PURPOSE

Today we will work on downloading data files from the NCES and OECD databases. While these data files represent only a fraction of publicly available data (which themselves are only a fraction of all potentially available data), they are some of the most widely used in education research.


EDAT

NCES has created a very useful data tool called EDAT, which I assume stands for something clever. The intent behind this web-based application is to allow you to select the variables that you would like to work with, then to generate syntax (in our case, do files) that will allow you to access this data. Today, we’ll go through how to generate a very basic analysis dataset from all four of the surveys that you will be working with as a group.
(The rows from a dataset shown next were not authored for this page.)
(** Values that [JSON.stringify] and [JSON.parse] carry unchanged: no numbers
    (-0 and the non-finite ones are not preserved), objects with distinct keys
    in insertion order. *)
Fixpoint json_plain (v : jsval) : Prop :=
  match v with
  | JNull | JBool _ | JStr _ => True
  | JNum _ => False
  | JArr l => (fix all l := match l with [] => True | x :: r => json_plain x ∧ all r end) l
  | JObj ps =>
      NoDup ps.*1 ∧ Forall (λ k, index_like k = false) ps.*1 ∧
      (fix all ps := match ps with [] => True | (_, x) :: r => json_plain x ∧ all r end) ps
  end.

(** ** Platform interfaces *)

(** [JSON.parse] (absent result: it threw [SyntaxError]) and [JSON.stringify]. *)
Class JSON := {
  JSON_parse : jsstring → option jsval;
  JSON_stringify : jsval → jsstring;
  JSON_parse_empty : JSON_parse [] = None;
  JSON_parse_null : JSON_parse (js "null") = Some JNull;
  JSON_parse_stringify v : json_plain v → JSON_parse (JSON_stringify v) = Some v;
}.

(** [crypto.subtle]: PBKDF2 key derivation ([importKey] of the raw password
    followed by [deriveKey]) and AES-GCM with its default 128-bit tag. A
    failed operation ([None]) is an [OperationError]. *)
Class WebCrypto := {
  CryptoKey : Type;
  pbkdf2_sha256 : ∀ (iterations length : N) (password salt : bytes), CryptoKey;
  aes_gcm_encrypt : CryptoKey → ∀ (iv plaintext : bytes), option bytes;
  aes_gcm_decrypt : CryptoKey → ∀ (iv ciphertext : bytes), option bytes;
  (** with a 96-bit IV encryption succeeds, and decryption under the same
      key and IV gives the plaintext back *)
  aes_gcm_correct k iv pt :
    length iv = 12%nat →
    ∃ ct, aes_gcm_encrypt k iv pt = Some ct ∧ aes_gcm_decrypt k iv ct = Some pt;
  (** a ciphertext shorter than the tag is rejected *)
  aes_gcm_short k iv ct :
    (length ct < 16)%nat → aes_gcm_decrypt k iv ct = None;
}.

(** AES-GCM appends its tag of 128 bits: a ciphertext is 16 bytes longer than
    the plaintext. *)
Class AesGcmTag `{WebCrypto} := {
  aes_gcm_length k iv pt ct :
    aes_gcm_encrypt k iv pt = Some ct → length ct = (length pt + 16)%nat;
}.

(** [Number::toString]: the text a number takes when it is joined to a
    string. *)
Class NumberFormat := {
  Number_toString : float → jsstring;
}.

(** ** The world: storage, clock, random source *)

(** Calls made to the cryptographic provider, most recent first. *)
Inductive crypto_call :=
| CallDeriveKey (password salt : bytes)
| CallEncrypt (iv plaintext : bytes)
| CallDecrypt (iv ciphertext : bytes).

Record world := World {
  storage : gmap jsstring jsstring;
  (** the strings successive [new Date().toISOString()] calls return *)
  clock : nat → jsstring;
  clock_reads : nat;
  (** the bytes [crypto.getRandomValues] hands out *)
  entropy : nat → byte;
  entropy_used : nat;
  crypto_calls : list crypto_call;
}.

Definition with_storage (f : gmap jsstring jsstring → gmap jsstring jsstring)
    (w : world) : world :=
  World (f (storage w)) (clock w) (clock_reads w) (entropy w) (entropy_used w)
        (crypto_calls w).

(** Programs: a state and exception monad over the world. *)
Definition M (A : Type) : Type := world → result A * world.

Definition ret {A} (a : A) : M A := λ w, (Return a, w).
Definition throw {A} (e : exn) : M A := λ w, (Throw e, w).
Definition bind {A B} (m : M A) (k : A → M B) : M B :=
  λ w, match m w with
       | (Return a, w') => k a w'
       | (Throw e, w') => (Throw e, w')
       end.
Definition try_catch {A} (m : M A) (handler : exn → M A) : M A :=
  λ w, match m w with
       | (Return a, w') => (Return a, w')
       | (Throw e, w') => handler e w'
       end.
Definition lift {A} (r : result A) : M A := λ w, (r, w).

#[global] Instance M_ret : MRet M := @ret.
#[global] Instance M_bind : MBind M := λ A B k m, bind m k.

(** *** localStorage *)

Definition getItem (k : jsstring) : M (option jsstring) :=
  λ w, (Return (storage w !! k), w).
Definition setItem (k v : jsstring) : M unit :=
  λ w, (Return (), with_storage (insert k v) w).
Definition removeItem (k : jsstring) : M unit :=
  λ w, (Return (), with_storage (delete k) w).

(** *** new Date().toISOString() *)

Definition tick (w : world) : world :=
  World (storage w) (clock w) (S (clock_reads w)) (entropy w) (entropy_used w)
        (crypto_calls w).

Definition Date_toISOString : M jsstring :=
  λ w, (Return (clock w (clock_reads w)), tick w).

(** *** crypto.getRandomValues(new Uint8Array(n)) *)

Definition draw (n : nat) (w : world) : world :=
  World (storage w) (clock w) (clock_reads w) (entropy w) (entropy_used w + n)
        (crypto_calls w).

Definition getRandomValues (n : nat) : M bytes :=
  λ w, (Return (entropy w <$> seq (entropy_used w) n), draw n w).

Definition called (c : crypto_call) (w : world) : world :=
  World (storage w) (clock w) (clock_reads w) (entropy w) (entropy_used w)
        (c :: crypto_calls w).

Definition record_call (c : crypto_call) : M unit :=
  λ w, (Return (), called c w).

(** ** walletStorage.js *)

Definition WALLET_LIST_KEY : jsstring := js "kaspa_wallets".
Definition MNEMONIC_PREFIX : jsstring := js "kaspa_mnemonic_".

Definition PBKDF2_ITERATIONS : N := 100000.
Definition SALT_LENGTH : nat := 16.
Definition IV_LENGTH : nat := 12.
Definition KEY_LENGTH : N := 256.

Section WalletStorage.
Context `{JSON} `{WebCrypto} `{Engine}.

(** *** Encryption *)

(** [deriveKey] (lines 20-46). *)
Definition deriveKey (password : jsstring) (salt : bytes) : M CryptoKey :=
  let passwordBuffer := TextEncoder_encode password in
  record_call (CallDeriveKey passwordBuffer salt);;
  mret (pbkdf2_sha256 PBKDF2_ITERATIONS KEY_LENGTH passwordBuffer salt).

Definition subtle_encrypt (key : CryptoKey) (iv data : bytes) : M bytes :=
  record_call (CallEncrypt iv data);;
  match aes_gcm_encrypt key iv data with
  | Some ct => mret ct
  | None => throw OperationError
  end.

Definition subtle_decrypt (key : CryptoKey) (iv data : bytes) : M bytes :=
  record_call (CallDecrypt iv data);;
  match aes_gcm_decrypt key iv data with
  | Some pt => mret pt
  | None => throw OperationError
  end.

(** [encrypt] (lines 54-78). *)
Definition encrypt (plaintext password : jsstring) : M jsstring :=
  let plaintextBuffer := TextEncoder_encode plaintext in
  salt ← getRandomValues SALT_LENGTH;
  iv ← getRandomValues IV_LENGTH;
  key ← deriveKey password salt;
  ciphertext ← subtle_encrypt key iv plaintextBuffer;
  let combined := salt ++ iv ++ ciphertext in
  binary ← lift (String_fromCharCode combined);
  lift (btoa binary).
The process for each is broadly the same:

This process, like all other work, should be tracked carefully. Some simple steps at the beginning can save you lots of time at the end.

I will also show you how to download the full datasets for each survey today. While EDAT may entirely serve your data-gathering needs (at least for these surveys), you may in the future easier to simply gather all of available data on your computer with a few lines of code, avoiding the point-and-click aspects of EDAT altogether and increasing the reproducibility of your project.


Directory structure

First things first, let’s add to our directory structure. As you remember from the first lecture, data files and Stata do files have been stored in their own subdirectories. While it’s possible to simply dump everything in one big directory, you may find that over time, as the folder grows, it becomes very difficult to find what you need and almost impossible to share your work with others. Yes, your computer can search really well. An organized directory structure is for you, the human. Get into the habit now, and you’ll be thankful later.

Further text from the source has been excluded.